● Work required:
Could you copy every line in the listing below that has the word "whose"?

● Excerpted records:

(** * Fitness planner: the metrics calculator and the method normalizer

    A shallow embedding of [normalizeMethodKey] and [calculateFitnessMetrics]
    (services/api.ts) together with the data types of types.ts.

    - A JavaScript number is a binary64 value: Rocq's primitive [float], whose
      [+], [-], [*], [/] and comparisons are the IEEE-754 operations that the
      engine runs, so NaN, the infinities, signed zeros and rounding are the
      ones of the program.
    - A JavaScript string is its sequence of UTF-16 code units.
    - [console.warn] is modelled by returning the emitted messages. *)

From Stdlib Require Import ZArith NArith List Bool Lia String Ascii.
From Stdlib Require Import Floats.
From Stdlib Require Uint63.
Import ListNotations.

Set Warnings "-inexact-float".

(* ================================================================== *)
(** * JavaScript strings *)
(* ================================================================== *)

(** UTF-16 code units. *)
Definition jsstring := list N.

(** A string literal of the source (all of them are ASCII). *)
Definition lit (s : string) : jsstring :=
  map N_of_ascii (list_ascii_of_string s).

(** The double quote, U+0022, that the template literal of the second
    warning puts around the received key. *)
Definition dquote : jsstring := [34%N].

Fixpoint str_eqb (a b : jsstring) : bool :=
  match a, b with
  | [], [] => true
  | x :: a', y :: b' => N.eqb x y && str_eqb a' b'
  | _, _ => false
  end.

(** [Array.prototype.includes] on an array of strings. *)
Definition includes (xs : list jsstring) (key : jsstring) : bool :=
  existsb (str_eqb key) xs.

(** WhiteSpace and LineTerminator code points of ECMA-262, the ones
    [String.prototype.trim] strips: TAB, LF, VT, FF, CR, SP, NBSP, the
    Unicode space separators, LS, PS and the byte order mark. *)
Definition isWhiteSpace (c : N) : bool :=
  ((9 <=? c) && (c <=? 13) || (c =? 32) || (c =? 160) || (c =? 5760)
   || (8192 <=? c) && (c <=? 8202) || (c =? 8232) || (c =? 8233)
   || (c =? 8239) || (c =? 8287) || (c =? 12288) || (c =? 65279))%N.

Fixpoint trimStart (s : jsstring) : jsstring :=
  match s with
  | c :: r => if isWhiteSpace c then trimStart r else s
  | [] => []
  end.

Definition trimEnd (s : jsstring) : jsstring := rev (trimStart (rev s)).

(** [String.prototype.trim]. *)
Definition trim (s : jsstring) : jsstring := trimEnd (trimStart s).
(** * Gemini file-search demo: the request handlers of [main.py]

    A shallow embedding of the server side of [main.py]: the two
    module-level globals ([client], [file_search_store]), the
    [GEMINI_API_KEY] environment variable, the flat [uploads] directory,
    the wall clock, and the handlers that read and write them
    ([set_api_key], [upload_files], [list_files], [chat]) with their two
    helpers ([get_client], [get_file_search_store]).

    The hosted service, the client library and the clock are outside the
    program.  They are represented by an [External] record of answer
    functions; every theorem quantifies over it, so nothing is assumed
    about what the service replies beyond what a theorem states. *)

From Stdlib Require Import Strings.Byte Strings.Ascii.
From stdpp Require Import gmap strings list fin_maps pretty.

Local Open Scope string_scope.

(** ** Values exchanged with the client library *)

(** [genai.Client(api_key=...)]: an opaque object built from a key. *)
Record Client := { api_key : string }.

(** The object returned by [file_search_stores.create]; only its
    server-assigned [name] is read by the program. *)
Record Store := { name : string }.

(** A long-running ingestion operation; the program reads [done]. *)
Record Operation := { op_name : string; done : bool }.

(** One multipart part of [List[UploadFile]]: [file.filename] and the
    bytes that [await file.read()] yields. *)
Record UploadFile := { filename : string; body : list byte }.

(** Requests sent to the hosted service, with the arguments the code
    passes. *)
Inductive Call :=
| CreateStore (c : Client) (display_name : string)
| UploadToStore (c : Client) (file : string) (file_search_store_name : string)
    (display_name : string)
| OperationsGet (c : Client) (operation : Operation)
| GenerateContent (c : Client) (model : string) (contents : string)
    (file_search_store_names : list string).

(** Everything the program consults but does not define.  An answer
    [inl msg] stands for the library raising an exception [e] with
    [str(e) = msg].  Answers may depend on the requests made so far
    (newest first) and on the time of the request. *)
Record External := {
  (* [genai.Client(api_key=k)]: [Some msg] when construction raises *)
  client_error : string → option string;
  create_answer : list Call → N → Client → string + Store;
  upload_answer : list Call → N → Client → string → string → string →
                  string + Operation;
  get_answer : list Call → N → Client → Operation → string + Operation;
  generate_answer : list Call → N → Client → string → string → list string →
                    string + string;
  (* time units a request takes before its answer is back *)
  latency : list Call → N → Call → N;
  (* [open(path, "wb")] on a path that leaves the upload directory *)
  elsewhere_error : string → option string;
  (* [time.ctime] *)
  ctime : N → string
}.

(** ** Process state *)

(** A regular file of the upload directory. *)
Record LocalFile := { content : list byte; st_mtime : N }.

Record World := {
  environ : option string;            (* os.environ.get("GEMINI_API_KEY") *)
  client : option Client;             (* global [client] *)
  file_search_store : option Store;   (* global [file_search_store] *)
  uploads : gmap string LocalFile;    (* regular files directly in UPLOAD_DIR *)
  clock : N;                          (* time.time() *)
  calls : list Call                   (* requests sent so far, newest first *)
}.

Definition set_environ (v : option string) (w : World) : World :=
  {| environ := v; client := client w; file_search_store := file_search_store w;
     uploads := uploads w; clock := clock w; calls := calls w |}.
Definition set_client (v : option Client) (w : World) : World :=
  {| environ := environ w; client := v; file_search_store := file_search_store w;
     uploads := uploads w; clock := clock w; calls := calls w |}.
Definition set_file_search_store (v : option Store) (w : World) : World :=
  {| environ := environ w; client := client w; file_search_store := v;
     uploads := uploads w; clock := clock w; calls := calls w |}.
Definition set_uploads (v : gmap string LocalFile) (w : World) : World :=
  {| environ := environ w; client := client w; file_search_store := file_search_store w;
     uploads := v; clock := clock w; calls := calls w |}.
Definition set_clock (v : N) (w : World) : World :=
  {| environ := environ w; client := client w; file_search_store := file_search_store w;
     uploads := uploads w; clock := v; calls := calls w |}.
Definition set_calls (v : list Call) (w : World) : World :=
  {| environ := environ w; client := client w; file_search_store := file_search_store w;
     uploads := uploads w; clock := clock w; calls := v |}.

(** ** Exceptions and the handler monad *)

(** [HTTPException(status_code, detail)] is told apart from every other
    exception, of which only [str(e)] is ever used. *)
Inductive exn :=
| HTTPException (status_code : nat) (detail : string)
| Exception (msg : string).

Inductive result (A : Type) :=
| Ok (a : A)
| Raise (e : exn).
Arguments Ok {A} a.
Arguments Raise {A} e.

(** State is threaded through exceptions: a raise keeps every effect made
    before it. *)
Definition M (A : Type) : Type := World → result A * World.

Definition ret {A} (a : A) : M A := fun w => (Ok a, w).
Definition raise {A} (e : exn) : M A := fun w => (Raise e, w).
Definition bind {A B} (m : M A) (k : A → M B) : M B :=
  fun w => match m w with
           | (Ok a, w') => k a w'
           | (Raise e, w') => (Raise e, w')
           end.
Definition gets {A} (f : World → A) : M A := fun w => (Ok (f w), w).
Definition modify (f : World → World) : M unit := fun w => (Ok tt, f w).

Notation "x <- m ;; k" := (bind m (fun x => k))
  (at level 100, m at next level, right associativity).
Notation "m ;;; k" := (bind m (fun _ => k))
  (at level 100, right associativity).

(** [try: m except HTTPException: raise except Exception as e:
    raise HTTPException(status_code=code, detail=str(e))] *)
Definition reraise_as (code : nat) {A} (m : M A) : M A :=
  fun w => match m w with
           | (Raise (Exception msg), w') => (Raise (HTTPException code msg), w')
           | r => r
           end.

(** [try: m except Exception as e: raise HTTPException(code, str(e))].
    This clause also catches an [HTTPException], whose [str] is
    ["{status_code}: {detail}"]. *)
Definition catch_all (code : nat) {A} (m : M A) : M A :=
  fun w => match m w with
           | (Raise (Exception msg), w') => (Raise (HTTPException code msg), w')
           | (Raise (HTTPException s d), w') =>
               (Raise (HTTPException code (pretty s ++ ": " ++ d)), w')
           | r => r
           end.

(** ** JSON bodies *)

Inductive JValue :=
| JStr (s : string)
| JNum (n : nat).

(** A JSON object, as the dict literal the handler builds. *)
Definition JSON : Type := list (string * JValue).

(** ** Paths under [UPLOAD_DIR = Path("uploads")] *)

Fixpoint has_nul (s : string) : bool :=
  match s with
  | EmptyString => false
  | String c s' => Ascii.eqb c Ascii.zero || has_nul s'
  end.

Definition is_absolute (s : string) : bool :=
  match s with
  | String c _ => Ascii.eqb c "/"%char
  | EmptyString => false
  end.

Fixpoint split_slash (s : string) : list string :=
  match s with
  | EmptyString => [""]
  | String c s' =>
      if Ascii.eqb c "/"%char then "" :: split_slash s'
      else match split_slash s' with
           | x :: xs => String c x :: xs
           | [] => [String c ""]
           end
  end.

(** The components pathlib keeps when it parses a relative path: empty
    ones and ["."] are dropped. *)
Definition path_parts (s : string) : list string :=
  List.filter (fun c => negb (String.eqb c "") && negb (String.eqb c "."))
              (split_slash s).

(** pathlib keeps a root of exactly two slashes and folds any other
    run of leading slashes into one. *)
Definition root_of (s : string) : string :=
  match s with
  | String a (String b rest) =>
      if Ascii.eqb a "/"%char && Ascii.eqb b "/"%char && negb (is_absolute rest)
      then "//" else "/"
  | _ => "/"
  end.

(** [str(UPLOAD_DIR / filename)] *)
Definition path_str (filename : string) : string :=
  if is_absolute filename
  then root_of filename ++ String.concat "/" (path_parts filename)
  else "uploads" ++ String.concat "" (List.map (String.append "/") (path_parts filename)).

(** The longest name a directory entry can have (NAME_MAX, in bytes). *)
Definition name_max : nat := 255.

(** Where [open(UPLOAD_DIR / filename, "wb")] lands.  The directory is
    flat (the program never makes a subdirectory), so a path that goes
    through a leading component other than [".."] cannot be opened:
    that component is missing or is a regular file.  An absolute path,
    or one that starts with [".."], leaves the directory and is not
    followed further. *)
Inductive Target :=
| InDir (entry : string)
| Elsewhere (path : string)
| Unwritable (msg : string)
| Through (entry : string) (path : string).

Definition quoted (path : string) : string := "'" ++ path ++ "'".

Definition resolve (filename : string) : Target :=
  if has_nul filename then Unwritable "embedded null byte"
  else if is_absolute filename then Elsewhere (path_str filename)
  else match path_parts filename with
       | [] => Unwritable ("[Errno 21] Is a directory: " ++ quoted (path_str filename))
       | c :: rest =>
           if String.eqb c ".." then
             match rest with
             | [] => Unwritable ("[Errno 21] Is a directory: " ++ quoted (path_str filename))
             | _ => Elsewhere (path_str filename)
             end
           else if Nat.ltb name_max (String.length c) then
             Unwritable ("[Errno 36] File name too long: " ++ quoted (path_str filename))
           else
             match rest with
             | [] => InDir c
             | _ => Through c (path_str filename)
             end
       end.

(** A file name that is one path component: what a browser sends. *)
Definition plain (filename : string) : Prop := resolve filename = InDir filename.

Global Instance plain_dec filename : Decision (plain filename).
Proof.
  unfold plain. destruct (resolve filename) as [c | p | m | c p].
  - destruct (decide (c = filename)) as [-> | Hne]; [left; reflexivity |].
    right; congruence.
  - right; discriminate.
  - right; discriminate.
  - right; discriminate.
Defined.

(** [timeout = 60] and the [time.sleep(2)] of the wait loop. *)
Definition timeout : N := 60.
Definition poll_interval : N := 2.

(** Passes through the head of the wait loop after which the deadline is
    behind for sure: the 32nd comes after 31 sleeps, and [2 * 31 > 60]. *)
Definition max_polls : nat := 32.

Section Handlers.

Variable ext : External.

(** *** Primitive effects *)

Definition time_time : M N := gets clock.

Definition time_sleep (secs : N) : M unit :=
  modify (fun w => set_clock (clock w + secs)%N w).
(** * api-generator: the conditional flow interpreter and its dispatcher

    A shallow embedding of [internal/core/transform.go],
    [internal/core/conditional.go] and of [DynamicAPIHandler] from the
    handler file of package [api], together with the properties of the
    specification that concern them.

    Go values of type [interface{}] are an inductive type, Go maps are
    [gmap]s, [float64] is the kernel's binary64 float.  Functions of the
    Go standard library that the code calls and whose definition is large
    (Unicode case mapping, decimal parsing, [%v] formatting, deep equality,
    BSON conversion) are the fields of the class [GoLib]; everything proved
    in general holds for every implementation of them. *)

From Stdlib Require Import ZArith Bool Ascii String List Setoid.
From Stdlib Require Import Floats Numbers.Cyclic.Int63.Uint63.
From stdpp Require Import gmap strings list fin_maps pretty.

#[local] Set Warnings "-register-all".
#[local] Open Scope Z_scope.
#[local] Open Scope string_scope.

(** ** Go's [strings] package, on byte strings *)

Module strings.

(** [strings.HasPrefix(s, prefix)] *)
Fixpoint HasPrefix (s prefix : string) : bool :=
  match prefix, s with
  | EmptyString, _ => true
  | String p prefix', String c s' => Ascii.eqb c p && HasPrefix s' prefix'
  | String _ _, EmptyString => false
  end.

(** [strings.TrimPrefix(s, prefix)]: [s] without the leading [prefix], or
    [s] itself when it does not start with it. *)
Fixpoint drop_bytes (n : nat) (s : string) : string :=
  match n, s with
  | O, _ => s
  | S n', String _ s' => drop_bytes n' s'
  | S _, EmptyString => EmptyString
  end.

Definition TrimPrefix (s prefix : string) : string :=
  if HasPrefix s prefix then drop_bytes (String.length prefix) s else s.

(** [strings.Split(s, sep)] for a one-byte separator: the pieces between
    the separators; never the empty list ([Split("", ".")] is [[""]]). *)
Fixpoint Split (s : string) (sep : ascii) : list string :=
  match s with
  | EmptyString => [EmptyString]
  | String c s' =>
      if Ascii.eqb c sep then EmptyString :: Split s' sep
      else match Split s' sep with
           | p :: ps => String c p :: ps
           | [] => [String c EmptyString]
           end
  end.

(** The text before and after the first [sep], if there is one. *)
Fixpoint Cut (s : string) (sep : ascii) : option (string * string) :=
  match s with
  | EmptyString => None
  | String c s' =>
      if Ascii.eqb c sep then Some (EmptyString, s')
      else match Cut s' sep with
           | Some (a, b) => Some (String c a, b)
           | None => None
           end
  end.

(** [strings.SplitN(s, sep, 2)]: split at the first separator only. *)
Definition SplitN2 (s : string) (sep : ascii) : list string :=
  match Cut s sep with
  | Some (a, b) => [a; b]
  | None => [s]
  end.

(** [strings.Contains(s, substr)] *)
Fixpoint Contains (s substr : string) : bool :=
  HasPrefix s substr ||
  match s with
  | EmptyString => false
  | String _ s' => Contains s' substr
  end.

End strings.

(** ** Values of type [interface{}] *)

(** The named map types the code tells apart in type assertions:
    [map[string]interface{}], [fiber.Map] and [bson.M]. *)
Inductive map_type := PlainMap | FiberMap | BsonM.

(** The slice types that occur: [[]interface{}], [[]map[string]interface{}]
    and [[]bson.M] (what [FindData] returns). *)
Inductive slice_type := SliceAny | SliceMap | SliceBsonM.

(** Go's integer types. *)
Inductive int_type :=
  Int | Int8 | Int16 | Int32 | Int64 | Uint | Uint8 | Uint16 | Uint32 | Uint64.
(** X13: on rows that have their fields, the join creates one product row
    for each distinct product name that the table did not have and that
    some fact row carries under a shipment identifier with a location row,
    and no other.  A product seen only under shipments without location is
    not created. *)
Theorem join_new_products (rows_1 rows_2 : list row) (st : state) :
  Forall (has_fields fields_1) rows_1 ->
  Forall (has_fields fields_2) rows_2 ->
  exists new,
    product (pending (process_shipping_data_1_and_2 rows_1 rows_2 st).1)
    = product (pending st) ++ new /\
    NoDup (p_name <$> new) /\
    forall n, n ∈ p_name <$> new <->
              (exists s, Exists (carries s n) rows_1 /\
                         Exists (fun r => r !! "shipment_identifier" = Some s) rows_2) /\
              n ∉ p_name <$> product (pending st).
Proof.
  intros H1 H2.
  assert (exists shipment_info, load_shipment_info rows_2 [] = Ok shipment_info)
    as [shipment_info Hload].
  { apply load_shipment_info_Ok. eapply Forall_impl; [exact H2 |].
    by intros r ?%has_fields_2. }
  assert (exists pc, count_products rows_1 [] = Ok pc) as [pc Hc].
  { apply count_products_Ok. eapply Forall_impl; [exact H1 |].
    by intros r ?%has_fields_1. }
  rewrite process_shipping_data_1_and_2_eq, Hload, Hc, insert_records_eq. simpl.
  destruct (store_all_new_products (emitted shipment_info pc) (pending st))
    as (new & Hnew & Hnd & Hin).
  exists new. split; [done |]. split; [done |].
  intros n. by rewrite Hin, (emitted_names _ _ _ _ _ Hload Hc).
Qed.

Lemma join_new_products_witness :
  exists new,
    product (pending (process_shipping_data_1_and_2
                        [fact "Z9" "Nut"; fact "A1" "Bolt"; fact "A1" "Bolt"]
                        [location "A1" "W2" "S2"] (connect empty_db)).1)
    = [] ++ new /\
    NoDup (p_name <$> new) /\
    ("Nut" ∈ p_name <$> new <->
     (exists s, Exists (carries s "Nut")
                       [fact "Z9" "Nut"; fact "A1" "Bolt"; fact "A1" "Bolt"] /\
                Exists (fun r => r !! "shipment_identifier" = Some s)
                       [location "A1" "W2" "S2"]) /\
     "Nut" ∉ p_name <$> @nil product_row).
Proof.
  destruct (join_new_products
              [fact "Z9" "Nut"; fact "A1" "Bolt"; fact "A1" "Bolt"]
              [location "A1" "W2" "S2"] (connect empty_db))
    as (new & Hnew & Hnd & Hin).
  - solve_fields.
  - solve_fields.
  - exists new. split; [exact Hnew |]. split; [exact Hnd |]. apply Hin.
Defined.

● Result of the task:
    - A JavaScript number is a binary64 value: Rocq's primitive [float], whose
    This clause also catches an [HTTPException], whose [str] is
    Go standard library that the code calls and whose definition is large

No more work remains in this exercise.